Input data Block Start

(** A compaction that failed half way left the old log or the new one. *)
Lemma migrates_surviving v p gs s w w' r s' :
  let c := header_bytes v 0 0 ++ lg_records v gs in
  log_file v (lg_raw v <$> gs) c → broken r →
  (∀ q, spare p v q → files w' !! q = files w !! q) → failed w w' →
  surviving (old:=c) (p:=p) (m:=live (lg_raw v <$> gs)) w' →
  migrates p v (lg_raw v <$> gs) c s w r (s', w').
Proof using Type.
  intros c Hfile Hb Hoth Hd Hsv. pose proof (log_file_stored _ _ _ Hfile) as Hst.
  split; [done|]. split; [simpl; lia|].
  assert (holds_any p (λ m, m = view_of (lg_raw v <$> gs)) (files w')).
  { destruct Hsv as [Hsv|(rs' & Hre & Hsv)]; (eexists _, _, _; split; [exact Hsv|]).
    - by split.
    - split; [apply (log_file_complete 5); [by right|apply Hre]|]. by apply view_compacted. }
  destruct r; try done. split; [by left|done].
Qed.

Lemma wp_migrate_legacy v p gs s w :
  1 ≤ v < 4 → legacy_ok v p gs s w →
  closed s = false → compacting s = false → (faults w ≤ 1)%nat →
  wp (migrate p) (migrates p v (lg_raw v <$> gs) (header_bytes v 0 0 ++ lg_records v gs) s w)
    (s, w).
Proof.
  intros Hv Hs Hcl Hco Hone. pose proof (rewritable_legacy v Hv p gs) as RW.
  pose proof (rw_file (ok:=legacy_ok v p gs) _ _ Hs) as Hf.
  assert (log_file v (lg_raw v <$> gs) (header_bytes v 0 0 ++ lg_records v gs)) as Hfile.
  { rewrite <- (app_nil_r (lg_records v gs)). apply file_legacy; [done|apply Hs|by left]. }
  pose proof (log_file_stored _ _ _ Hfile) as Hst.
  eapply wp_migrate_start; [apply Hs|lia|done| | |].
  2:{ intros e w1 Hcp He. apply migrates_broken; try done; [lia|]. right. by exists e. }
  2:{ intros r w1 Hr Hcp Hd. apply migrates_broken; try done; [lia|]. by left. }
  intros w1 Hcp Hbak. rewrite (proj2 (Z.eqb_neq v 4)) by lia.
  assert (∀ q, q ∈ [backup_path p v; backup_path p v ++ migrationBackupTempSuffix] →
    q ∉ p :: artifacts p) as Hdis by (intros q Hq; apply (backup_path_ne p v); [lia|done]).
  assert (p ∉ [backup_path p v; backup_path p v ++ migrationBackupTempSuffix]) as Hpn.
  { intros Hin. specialize (Hdis _ Hin). set_solver. }
  assert (legacy_ok v p gs s w1) as Hs1.
  { eapply (rw_files (ok:=legacy_ok v p gs)); [done|]. by apply Hcp. }
  pose proof (flags_Compact s w1 Hcl Hco) as Hfl. destruct Hcp as [Ho1 Hl1].
  pose proof (wp_Compact_rewrites (ok:=legacy_ok v p gs) s w1 Hs1 Hcl Hco ltac:(lia)) as Hcompact.
  apply wp_wrap. unfold wp in *.
  destruct (Compact (s, w1)) as [r [s2 w2]]. cbn [fst snd] in *.
  destruct Hcompact as [[Ho2 Hl2] Hr]. cbn [fst snd] in *.
  assert (∀ q, spare p v q → files w2 !! q = files w !! q) as Hoth.
  { intros q [Hq Hqb]. by rewrite Ho2, Ho1. }
  assert (failed w1 w2 → failed w w2) as Hlt by lia.
  destruct r as [[]|e| |]; try done.
  - destruct Hr as (rs' & Hre & Hok). split; [done|]. split; [simpl; lia|]. cbn [fst snd].
    split; [exists rs'; split; [by apply view_compacted|done]|]. split; [by apply Hfl|].
    intros Hno. rewrite Ho2; [by apply Hbak|]. apply Hdis. set_solver.
  - destruct Hr as [Hd Hserve]. apply migrates_surviving; [done|done|done|by auto|].
    destruct (Hserve I) as [Hold|(rs' & Hre & Hok)].
    + left. apply survivor_main. by apply (rw_file (ok:=legacy_ok v p gs) s2).
    + right. exists rs'. split; [done|]. apply survivor_main.
      pose proof (lo_file _ _ _ _ _ (so_log _ _ _ _ _ _ Hok)) as Hf2. by rewrite app_nil_r in Hf2.
  - destruct Hr as [Hd Hsv]. apply migrates_surviving; auto; done.
Qed.
End migrating.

Input data Block End

Work to be completed: Could you transcribe the entries above word for word, from the line with "intros e w1" down to the line with "q ∉ p :: artifacts", keeping both?

Written response:
  2:{ intros e w1 Hcp He. apply migrates_broken; try done; [lia|]. right. by exists e. }
  2:{ intros r w1 Hr Hcp Hd. apply migrates_broken; try done; [lia|]. by left. }
  intros w1 Hcp Hbak. rewrite (proj2 (Z.eqb_neq v 4)) by lia.
  assert (∀ q, q ∈ [backup_path p v; backup_path p v ++ migrationBackupTempSuffix] →
    q ∉ p :: artifacts p) as Hdis by (intros q Hq; apply (backup_path_ne p v); [lia|done]).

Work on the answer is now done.